Poucos artistas da cena rap brasileira possuem um repertório tão significativo e imersivo como Don L. Em seus discos, o que mais chama atenção é a forma em que ele discorre sobre temas, os quais podem ser constantemente retratados por outros nomes, mas em nível de comparação, a sua arte é a mais expressiva entre todas. Quanto a isso, Roteiro para Aïnouz (Vol. 2), é a ponta da lança do rap nacional em 2021.
Depois de marcar a década de 2010 com a mixtape Caro Vapor / Vida e Veneno de Don L, Don L foi lentamente conquistando um destaque nítido entre os compositores e produtores mais criativos da música brasileira.
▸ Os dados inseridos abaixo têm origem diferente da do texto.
Lemma bt_Plus_longest p w i u k a :
  w <> [] -> all_of p w ->
  match u with [] => True | c :: _ => p c = false end ->
  k (i + length w) u = Some a ->
  bt (Plus p) i (w ++ u) k = Some a.
Proof.
  intros Hne Hw Hu H. destruct w as [|c w]; [contradiction|].
  inversion Hw as [|? ? Hc Hw']; subst. simpl. rewrite Hc.
  apply star_run_longest; try assumption.
  simpl in H. rewrite Nat.add_succ_r in H. exact H.
Qed.

Lemma search_from_first r i s k a : bt r i s k = Some a -> search_from r i s k = Some a.
Proof. intros H. destruct s; cbn [search_from]; rewrite H; reflexivity. Qed.

End MatcherValues.

Lemma space_not_word c : is_space c = true -> is_word c = false.
Proof.
  unfold is_space, whitespace_ranges. cbn [in_ranges].
  rewrite !orb_true_iff, !andb_true_iff, !N.leb_le. intros H.
  assert (Hc : In c [9; 10; 11; 12; 13; 28; 29; 30; 31; 32; 133; 160; 5760; 8192; 8193;
                     8194; 8195; 8196; 8197; 8198; 8199; 8200; 8201; 8202; 8232; 8233;
                     8239; 8287; 12288]%N).
  { simpl. lia. }
  repeat (destruct Hc as [<-|Hc]; [vm_compute; reflexivity|]). destruct Hc.
Qed.

Lemma word_not_space c : is_word c = true -> is_space c = false.
Proof.
  intros Hw. destruct (is_space c) eqn:Hs; [|reflexivity].
  apply space_not_word in Hs. congruence.
Qed.

Lemma lang_name_prefix i w :
  lang name_prefix_pattern i w <->
  exists kw ws, w = kw ++ ws /\ In kw name_keywords /\ blanks1 ws.
Proof.
  unfold name_prefix_pattern. cbn [lang]. split.
  - intros (kw & ws & -> & Hkw & Hws).
    apply (lang_one_of (s2l "def") (List.tl name_keywords)) in Hkw.
    apply lang_Plus in Hws. eauto.
  - intros (kw & ws & -> & Hkw & Hws). exists kw, ws. repeat split.
    + apply (lang_one_of (s2l "def") (List.tl name_keywords)). exact Hkw.
    + apply lang_Plus. exact Hws.
Qed.

Lemma extract_name_split (line : str) :
  (extract_name line = s2l "anonymous" /\
   forall name, ~ named_after_keyword line name) \/
  named_after_keyword line (extract_name line).
Proof.
  unfold extract_name.
  destruct (search_from name_prefix_pattern 0 line _) as [name|] eqn:Hsearch.
  - right. apply search_from_sound in Hsearch as (before & w & u & -> & Hw & Hk).
    apply lang_name_prefix in Hw as (kw & ws & -> & Hkw & Hws).
    apply bt_sound in Hk as (name' & after & -> & Hname & Hk).
    apply lang_Plus in Hname. injection Hk as <-.
    replace (_ + length name' - _) with (length name') by lia.
    rewrite take_app_length.
    exists before, kw, ws, after.
    split; [rewrite <- !app_assoc; reflexivity|]. unfold identifier. tauto.
  - left. split; [reflexivity|].
    intros name (before & kw & ws & after & -> & Hkw & Hws & Hname).
    assert (Hsome : is_Some (search_from name_prefix_pattern 0
                               (before ++ kw ++ ws ++ name ++ after)
                               (fun j u => bt name_group_pattern j u
                                             (fun j' _ => Some (take (j' - j) u))))).
    { apply search_from_spec. exists before, (kw ++ ws ++ name ++ after).
      split; [reflexivity|]. exists (kw ++ ws), (name ++ after).
      split; [rewrite <- app_assoc; reflexivity|].
      split; [apply lang_name_prefix; eauto|].
      apply bt_spec. exists name, after. split; [reflexivity|].
      split; [apply lang_Plus; exact Hname | eauto]. }
    rewrite Hsearch in Hsome. destruct Hsome as [? ?]. discriminate.
Qed.

(** X6. The name taken from a start line is either a non-empty run of word
    characters that stands in the line after one of the keywords [def],
    [function], [func], [const], [let], [var] and at least one whitespace
    character, or the text [anonymous]. A line with no such place gives
    [anonymous]; a line with such a place gives a name that stands at one
    (which may itself read [anonymous]). *)
Theorem extract_name_cases (line : str) :
  ((extract_name line = s2l "anonymous" /\
    forall name, ~ named_after_keyword line name) \/
   named_after_keyword line (extract_name line)) /\
  ((forall name, ~ named_after_keyword line name) ->
   extract_name line = s2l "anonymous") /\
  ((exists name, named_after_keyword line name) ->
   named_after_keyword line (extract_name line)).
Proof.
  assert (H := extract_name_split line).
  split; [exact H|]. split.
  - intros Hnone. destruct H as [[H _]|H]; [exact H|].
    exfalso. exact (Hnone _ H).
  - intros [name Hname]. destruct H as [[_ H]|H]; [|exact H].
    exfalso. exact (H name Hname).
Qed.

(** X6 on the line [def anonymous():]: the name found after [def] is the text
    [anonymous] itself. *)
Lemma extract_name_of_def_anonymous :
  extract_name (s2l "def anonymous():" ++ [LF]) = s2l "anonymous" /\
  named_after_keyword (s2l "def anonymous():" ++ [LF])
    (extract_name (s2l "def anonymous():" ++ [LF])).
Proof.
  split; [vm_compute; reflexivity|].
  apply (proj2 (proj2 (extract_name_cases (s2l "def anonymous():" ++ [LF])))).
  exists (s2l "anonymous"), [], (s2l "def"), (s2l " "), (s2l "():" ++ [LF]).
  split; [reflexivity|]. split; [left; reflexivity|].
  split; (split; [discriminate | repeat constructor]).
Defined.

Lemma name_group_value j name tail :
  identifier name -> ends_word tail ->
  bt name_group_pattern j (name ++ tail) (fun j' _ => Some (take (j' - j) (name ++ tail)))
  = Some name.
Proof.
  intros [Hne Hname] Htail. apply bt_Plus_longest; try assumption.
  replace (j + length name - j) with (length name) by lia.
  rewrite take_app_length. reflexivity.
Qed.

Lemma name_prefix_at_keyword {A : Type} kw sp rest i (k : nat -> str -> option A) a :
  In kw name_keywords -> blanks1 sp ->
  match rest with [] => True | c :: _ => is_space c = false end ->
  k (i + length kw + length sp) rest = Some a ->
  bt name_prefix_pattern i (kw ++ sp ++ rest) k = Some a.
Proof.
  intros Hkw [Hne Hsp] Hrest Hk.
  assert (Hplus : bt (Plus is_space) (i + length kw) (sp ++ rest) k = Some a)
    by (apply bt_Plus_longest; assumption).
  assert (Ht : N.eqb 116 (hd 0%N sp) = false).
  { destruct sp as [|c sp]; [contradiction|]. cbn [hd].
    inversion Hsp as [|? ? Hc _]; subst.
    destruct (N.eqb_spec 116 c) as [<-|]; [discriminate | reflexivity]. }
  unfold name_prefix_pattern. cbn [bt Alts].
  destruct Hkw as [<-|[<-|[<-|[<-|[<-|[<-|[]]]]]]].
  - rewrite bt_Lit_app, Hplus. reflexivity.
  - rewrite (bt_Lit_mismatch (s2l "def")) by reflexivity.
    rewrite bt_Lit_app, Hplus. reflexivity.
  - rewrite (bt_Lit_mismatch (s2l "def")) by reflexivity.
    rewrite (bt_Lit_mismatch (s2l "function")).
    + rewrite bt_Lit_app, Hplus. reflexivity.
    + destruct sp as [|c sp]; [contradiction|]. cbn [hd] in Ht.
      change (str_startswith (s2l "function") (s2l "func" ++ (c :: sp) ++ rest))
        with (N.eqb 116 c && str_startswith (s2l "ion") (sp ++ rest)).
      rewrite Ht. reflexivity.
  - rewrite (bt_Lit_mismatch (s2l "def")) by reflexivity.
    rewrite (bt_Lit_mismatch (s2l "function")) by reflexivity.
    rewrite (bt_Lit_mismatch (s2l "func")) by reflexivity.
    rewrite bt_Lit_app, Hplus. reflexivity.
  - rewrite (bt_Lit_mismatch (s2l "def")) by reflexivity.
    rewrite (bt_Lit_mismatch (s2l "function")) by reflexivity.
    rewrite (bt_Lit_mismatch (s2l "func")) by reflexivity.
    rewrite (bt_Lit_mismatch (s2l "const")) by reflexivity.
    rewrite bt_Lit_app, Hplus. reflexivity.
  - rewrite (bt_Lit_mismatch (s2l "def")) by reflexivity.
    rewrite (bt_Lit_mismatch (s2l "function")) by reflexivity.
    rewrite (bt_Lit_mismatch (s2l "func")) by reflexivity.
    rewrite (bt_Lit_mismatch (s2l "const")) by reflexivity.
    rewrite (bt_Lit_mismatch (s2l "let")) by reflexivity.
    rewrite bt_Lit_app, Hplus. reflexivity.
Qed.

Lemma name_prefix_not_at_space {A : Type} c s i (k : nat -> str -> option A) :
  is_space c = true -> bt name_prefix_pattern i (c :: s) k = None.
Proof.
  intros Hc.
  assert (Hne : forall d, is_word d = true -> N.eqb d c = false).
  { intros d Hd. destruct (N.eqb_spec d c) as [->|]; [|reflexivity].
    apply space_not_word in Hc. congruence. }
  unfold name_prefix_pattern. cbn [bt Alts].
  rewrite !bt_Lit_mismatch; [reflexivity|..];
    cbn [s2l str_startswith]; rewrite Hne; reflexivity.
Qed.

Lemma search_name_skip_blanks {A : Type} ws : forall rest i (k : nat -> str -> option A),
  blanks ws ->
  search_from name_prefix_pattern i (ws ++ rest) k =
  search_from name_prefix_pattern (i + length ws) rest k.
Proof.
  induction ws as [|c ws IH]; intros rest i k Hws.
  - simpl. rewrite Nat.add_0_r. reflexivity.
  - inversion Hws as [|? ? Hc Hws']; subst.
    cbn [app search_from]. rewrite (name_prefix_not_at_space c (ws ++ rest) i k Hc).
    rewrite IH by exact Hws'. simpl. rewrite Nat.add_succ_r. reflexivity.
Qed.

(** X5. On a line that, after optional indentation, begins with one of the
    keywords, whitespace and an identifier that ends there, the name taken is
    that identifier: for [def NAME(...] it is [NAME]. *)
Theorem extract_name_after_keyword (ws kw sp name tail : str) :
  blanks ws -> In kw name_keywords -> blanks1 sp -> identifier name -> ends_word tail ->
  extract_name (ws ++ kw ++ sp ++ name ++ tail) = name.
Proof.
  intros Hws Hkw Hsp Hname Htail. unfold extract_name.
  rewrite search_name_skip_blanks by exact Hws.
  assert (Hbt : bt name_prefix_pattern (0 + length ws) (kw ++ sp ++ name ++ tail)
                  (fun j u => bt name_group_pattern j u
                                (fun j' _ => Some (take (j' - j) u))) = Some name).
  { apply name_prefix_at_keyword; try assumption.
    - destruct Hname as [Hne Hall]. destruct name as [|c name]; [contradiction|].
      simpl. inversion Hall; subst. apply word_not_space. assumption.
    - apply name_group_value; assumption. }
  rewrite (search_from_first _ _ _ _ _ Hbt). reflexivity.
Qed.

(** X5 on the line [    def scan_file(path):]. *)
Lemma extract_name_of_def_line :
  extract_name (s2l "    def scan_file(path):" ++ [LF]) = s2l "scan_file".
Proof.
  apply (extract_name_after_keyword (s2l "    ") (s2l "def") (s2l " ") (s2l "scan_file")
           (s2l "(path):" ++ [LF])).
  - repeat constructor.
  - left. reflexivity.
  - split; [discriminate | repeat constructor].
  - split; [discriminate | repeat constructor].
  - reflexivity.
Defined.

(** ** Which lines the nesting detector cites *)

Lemma is_deep_too_deep line : is_deep line = true <-> too_deep line.
Proof.
  unfold is_deep, too_deep. destruct (rstrip line) as [|c t].
  - split; [discriminate | intros [H _]; contradiction].
  - rewrite Nat.ltb_lt. split; [intros H; split; [discriminate | exact H] | tauto].
Qed.

Lemma sorted_snoc (l : list nat) (y : nat) :
  StronglySorted lt l -> Forall (fun x => x < y) l -> StronglySorted lt (l ++ [y]).
Proof.
  induction 1 as [|x l Hs IH Hx]; intros Hy; simpl.
  - repeat constructor.
  - inversion Hy; subst. constructor; [auto|].
    apply Forall_app. split; [exact Hx | repeat constructor; assumption].
Qed.

Lemma first_inv_init : first_inv [] (NdState [] ∅).
Proof. split; simpl; [intros j d [] | constructor | constructor]. Qed.

Lemma first_inv_step seen st line :
  nd_inv seen st -> first_inv seen st ->
  first_inv (seen ++ [line]) (nd_body st (length seen) line).
Proof.
  intros [Hhits Hreg Hnd Hdeep] [Hfirst Hsorted Hbelow]. rewrite nd_body_eq.
  assert (Hkeep : first_inv (seen ++ [line]) st).
  { split; [| exact Hsorted |].
    - intros j d Hin j' l' Hlt Hl' Hd. apply (Hfirst j d Hin j' l' Hlt); [|exact Hd].
      rewrite List.Forall_forall in Hbelow. specialize (Hbelow _ Hin). simpl in Hbelow.
      rewrite lookup_app_l in Hl' by lia. exact Hl'.
    - eapply List.Forall_impl; [|exact Hbelow]. intros v Hv. cbv beta in Hv.
      rewrite length_app. simpl. lia. }
  destruct (is_deep line); [|exact Hkeep].
  destruct (decide (length seen / 10 ∈ reported_regions st)) as [Hin|Hnin]; [exact Hkeep|].
  destruct Hkeep as [Hfirst' _ Hbelow']. split; cbn [nd_violations].
  - intros j d Hv. apply in_app_or in Hv as [Hv|[[= <- <-]|[]]]; [eauto|].
    intros j' l' Hlt Hl' Hd Heq. apply Hnin. rewrite <- Heq.
    rewrite lookup_app_l in Hl' by lia. eauto.
  - rewrite map_app. apply sorted_snoc; [exact Hsorted|].
    apply List.Forall_map. exact Hbelow.
  - apply Forall_app. split; [exact Hbelow'|].
    repeat constructor. simpl. rewrite length_app. simpl. lia.
Qed.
E mesmo que as coisas mudem de forma rápida acerca das influências as quais grande parte dos artistas nacionais buscam trabalhar em suas obras, Don L parece entender isso perfeitamente, e essa questão é o que faz os seus álbuns serem verdadeiros retratos do momento e das situações que ele se encontra. É uma narrativa pura e sem artifícios.
Dessa forma, Roteiro para Aïnouz (Vol. 2), trata-se de um registro centrado na atual abordagem do artista acerca da sua visão — única e certeira — sobre o mundo e, principalmente, sobre o Brasil, onde ele retrata questões de uma forma inusitada para todos, inclusive, para ele. Para entender melhor como funciona todo o desenvolvimento sobre essa obra, basta analisar a situação em que nós nos encontramos. Desde a última eleição presidencial, a abordagem política na indústria musical brasileira precisou ganhar outros rumos. Há artistas que protestam, denunciam, que não se importam com absolutamente nada… e tem o Don L, o artista que se compromete. O que isso quer dizer? A resposta é simples, basta acompanhá-lo nas redes sociais para saber como o seu comprometimento acontece. Engajado em lutas sociais, Don L não se limita apenas a expor em suas músicas muito dos descasos enfrentados pelas minorias em nosso país. Ele participa ativamente na construção de movimentos em prol daqueles que são oprimidos, e quando falamos em construir, é de fato de envolver, sair às ruas, enfrentar perigos e situações das quais só servem para agregar na sua luta e na luta de seus companheiros. Comunista e artista, Don L é um gênio, e sua genialidade parece ganhar forma neste álbum, como no trecho de “pela boca”:
hoje eles que morrem pela boca
que se foda seus dólares na bolsa
suas empresas agora são do povo
suas terras são floresta de novo
suas mansões, escolas
seus soldados mortos pelos nossos
quero ver cê falar com o gogó na forca agora
Nessa música, ela rima sobre um ideal revolucionário em meio a batidas distorcidas de funk. Levantando um dos principais pontos do álbum além da narrativa: a produção. Passeando por uma diversidade imensa de gêneros brasileiros, Don L consegue sintetizar cada um deles em suas músicas, onde uma por uma se estende ao longo de 49 minutos bem distribuídos entre 3 interlúdios, os quais contém o registro vocal de um pastor pregando em uma igreja pentecostal — marca registrada do avanço dos interesses de grupos religiosos dentro das comunidades em todo Brasil.
Ao mesmo tempo que é experimental, Roteiro para Aïnouz (Vol. 2) não deixa de ser acessível. Dos versos compostos que casam muito bem ao lado das melodias, até a inteligência do artista em dar sentido às suas mensagens, nada aqui parece ser em vão. De Frida Kahlo a Kim Jong-Un, Don L não teme coisa nenhuma ao citar o nome de grandes revolucionários comunistas, isso em momento onde no Brasil, professores são advertidos e militantes presos por tocarem no assunto que mais desagrada o governo e seus simpatizantes espalhados por todos os cantos.
Trazendo a realidade, expondo a sua luta e cantando com coragem, Don L, em Roteiro para Aïnouz (Vol. 2), é capaz de oferecer uma virtuosa evolução artística e pessoal. Seu trabalho é humano, é a comunidade, é os movimentos que ele cria e acima de tudo, é o fruto de um material de estudo rico sobre resistir e lutar. Talvez, por isso, Don L esteja mais seguro e confiante do que nunca, afinal de contas, ninguém faz como ele, ninguém é tão intenso e verdadeiro como ele.